Mahomet (Le fanatisme, ou Mahomet le Prophète, literally Fanaticism, or Mahomet the Prophet) is a five-act tragedy written in 1736 by French playwright and philosopher Voltaire. It received its debut performance in Lille on 25 April 1741.

The play is a study of religious fanaticism and self-serving manipulation based on an episode in the fictional biography of Muhammad, in which he orders the murder of his critics. Voltaire described the play as "written in opposition to the founder of a false and barbarous sect".

==Plot summary==
The story of Mahomet unfolds during Muhammad's post-exile siege of Mecca in 629 AD, when the opposing forces are under a short-term truce called to discuss the terms and course of the war.

In the first act the audience is introduced to a fictional leader of the Meccans, Zopir, an ardent and defiant advocate of free will and liberty who rejects Mahomet. Mahomet is presented through his conversations with his second in command Omar and with his opponent Zopir and with two of Zopir's long-lost children (Seid and Palmira), whom, unbeknownst to Zopir, Mahomet had abducted and enslaved in their infancy, fifteen years earlier.

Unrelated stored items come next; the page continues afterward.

Lemma checkin_idle now b r pending s o s' h1 h2 : counting s -> threads_inv s (h1 ++ ptr b :: h2) -> sequential_sources s -> settled s ->
  b ∈ arrow <$> arrow_states s -> checkin_unprotected finalize now b r pending s = (o, s') ->
  current_topology_status s = TRunning -> forall a, a ∈ arrow_states s' -> live a = false -> thread_count a = 0.
Proof.
  intros Hs Hinv Hseq Hset Hb Hin Hrun. assert (Hs' : s' = (checkin_unprotected finalize now b r pending s).2) by (by rewrite Hin).
  destruct (find_arrow (arrow_states s) (ptr b) 0) as [i| |] eqn:Hf.
  2,3: unfold checkin_unprotected in Hs'; rewrite M_bind_gets in Hs'; unfold mbind, M_bind, lift in Hs'; rewrite Hf in Hs'; subst s'; by apply Hset.
  destruct (find_arrow_Ok _ _ _ _ Hf) as (j & a & Hj & Ha & _). simpl in Hj. subst j.
  destruct (held_arrow b s i a h1 h2 Hinv Hb Hf Ha) as (Eb & Hpos & Hone).
  rewrite (checkin_spec now b r pending s i a (proj2 Hs) Hf Ha) in Hs'. cbn zeta in Hs'.
  set (a1 := add_threads (-1) a) in *. set (s1 := set_states (<[i := a1]> (arrow_states s)) s) in *.
  assert (Hlen : (i < length (arrow_states s))%nat) by (by eapply lookup_lt_Some).
  (* the other arrows are as they were, and the one handed in is live or has nobody left *)
  assert (Hgo : forall l : list ArrowState, (forall k c, k <> i -> l !! k = Some c -> exists c0, arrow_states s !! k = Some c0 /\ live c = live c0 /\ thread_count c = thread_count c0) ->
    (forall c, l !! i = Some c -> live c = false -> thread_count c = 0) -> current_topology_status s = TRunning ->
    forall c, c ∈ l -> live c = false -> thread_count c = 0).
  { intros l Hother Hi Hst c [k Hk]%list_elem_of_lookup Hlive. destruct (decide (k = i)) as [->|Hne]; [by apply Hi|].
    destruct (Hother k c Hne Hk) as (c0 & Hc0 & El & ->). apply (Hset Hst c0); [by eapply list_elem_of_lookup_2|congruence]. }
  assert (Hold : live a = false -> current_topology_status s = TRunning -> False).
  { intros Hl Hst. pose proof (Hset Hst a ltac:(by eapply list_elem_of_lookup_2) Hl). lia. }
  destruct (must_finalize b r pending a1) eqn:Hm; [destruct (finalize (ptr b))|].
  - subst s'. rewrite end_checkin_states. apply Hgo; [| |done]; cbn [deactivate add_count set_states arrow_states add_call].
    + intros k c Hne. rewrite list_lookup_imap. cbn [arrow_states s1 set_states]. rewrite list_lookup_insert_ne by done. intros (c0 & Hc0 & ->)%fmap_Some_1.
      exists c0. unfold deactivate_arrow. by rewrite bool_decide_false.
    + intros c. rewrite list_lookup_imap. cbn [arrow_states s1 set_states]. rewrite list_lookup_insert_eq by done. cbn. intros [= <-] _. unfold deactivate_arrow.
      rewrite bool_decide_true by done. cbn. unfold must_finalize in Hm. apply orb_true_iff in Hm as [Hm|Hm].
      * rewrite !andb_true_iff in Hm. destruct Hm as ((Hsrc & _) & _). rewrite Hone; [done|]. apply (Hseq b (thread_count a)); [|done].
        rewrite <- Eb. apply list_elem_of_lookup. exists i. by apply threads_lookup.
      * rewrite !andb_true_iff, !Z.eqb_eq in Hm. destruct Hm as ((_ & Ht) & _). exact Ht.
  - subst s'. apply Hgo; [| |done]; cbn.
    + intros k c Hne. rewrite list_lookup_insert_ne by done. intros Hc. by exists c.
    + intros c. rewrite list_lookup_insert_eq by done. intros [= <-] Hl. apply must_finalize_live in Hm. congruence.
  - subst s'. apply Hgo; [| |done]; cbn.
    + intros k c Hne. rewrite list_lookup_insert_ne by done. intros Hc. by exists c.
    + intros c. rewrite list_lookup_insert_eq by done. intros [= <-] Hl. apply must_finalize_live in Hm. congruence.
  - destruct (must_drain b pending a1) eqn:Hd; subst s'; rewrite end_checkin_states; (apply Hgo; [| |done]); cbn [arrow_states s1 set_states].
    + intros k c Hne. rewrite !list_lookup_insert_ne by done. intros Hc. by exists c.
    + intros c. rewrite list_lookup_insert_eq by (by rewrite length_insert). intros [= <-] Hl. done.
    + intros k c Hne. rewrite list_lookup_insert_ne by done. intros Hc. by exists c.
    + intros c. rewrite list_lookup_insert_eq by done. intros [= <-] Hl. by destruct (Hold Hl Hrun).
Qed.

Lemma checkin_was_running now b r pending s o s' : counting s -> checkin_unprotected finalize now b r pending s = (o, s') -> 
  current_topology_status s' = TRunning -> current_topology_status s = TRunning.
Proof.
  intros Hs Hin. assert (Hs' : s' = (checkin_unprotected finalize now b r pending s).2) by (by rewrite Hin).
  destruct (find_arrow (arrow_states s) (ptr b) 0) as [i| |] eqn:Hf.
  2,3: unfold checkin_unprotected in Hs'; rewrite M_bind_gets in Hs'; unfold mbind, M_bind, lift in Hs'; rewrite Hf in Hs'; by subst s'.
  destruct (find_arrow_Ok _ _ _ _ Hf) as (j & a & Hj & Ha & _). simpl in Hj. subst j.
  rewrite (checkin_spec now b r pending s i a (proj2 Hs) Hf Ha) in Hs'. cbn zeta in Hs'. subst s'.
  repeat case_match; try done; by intros ?%end_checkin_running.
Qed.

Lemma checkin_settled now b r pending s o s' h1 h2 : counting s -> threads_inv s (h1 ++ ptr b :: h2) -> sequential_sources s -> settled s ->
  b ∈ arrow <$> arrow_states s -> checkin_unprotected finalize now b r pending s = (o, s') -> settled s'.
Proof. intros Hs Hinv Hseq Hset Hb Hin Hrun. eapply checkin_idle; eauto. by eapply checkin_was_running. Qed.

(** The control thread's steps leave a running topology as it is, or it is no longer running. *)
Lemma finish_topology_states s : arrow_states (finish_topology finalize s).2 = arrow_states s /\
  (current_topology_status (finish_topology finalize s).2 = TRunning -> current_topology_status s = TRunning).
Proof.
  assert (Hk : keeps (fun s s' => arrow_states s' = arrow_states s /\ current_topology_status s' = current_topology_status s)
    (for_each (arrow_states s) (fun a => if negb (bool_decide (status a = AFinalized)) then call_finalize finalize (arrow a) else mret tt))).
  { apply keeps_for_each; [split; [done|by intros ??? [-> ->] [-> ->]]|]. intros a s0. case_match; [|done].
    unfold call_finalize. cbn. by destruct (finalize (ptr (arrow a))). }
  unfold finish_topology. rewrite M_bind_get. specialize (Hk s). unfold mbind, M_bind.
  destruct (for_each _ _ s) as [[[]| |] s1]; cbn in *; destruct Hk as [-> Hk]; rewrite ?Hk; naive_solver.
Qed.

The now young and beautiful captive Palmira has become the object of Mahomet's desires and jealousy. Having observed a growing affection between Palmira and Seid, Mahomet devises a plan to steer Seid away from her heart by indoctrinating young Seid in religious fanaticism and sending him on a suicide attack to assassinate Zopir in Mecca, an event which he hopes will rid him of both Zopir and Seid and free Palmira's affections for his own conquest. Mahomet invokes divine authority to justify his conduct.

Seid, still respectful of Zopir's nobility of character, hesitates at first about carrying out his assignment, but eventually his fanatical loyalty to Mahomet overtakes him and he slays Zopir. Phanor arrives and reveals to Seid and Palmira to their disbelief that Zopir was their father. Omar arrives and deceptively orders Seid arrested for Zopir's murder, despite knowing that it was Mahomet who had ordered the assassination. Mahomet decides to cover up the whole event so as to not be seen as the deceitful impostor and tyrant that he is.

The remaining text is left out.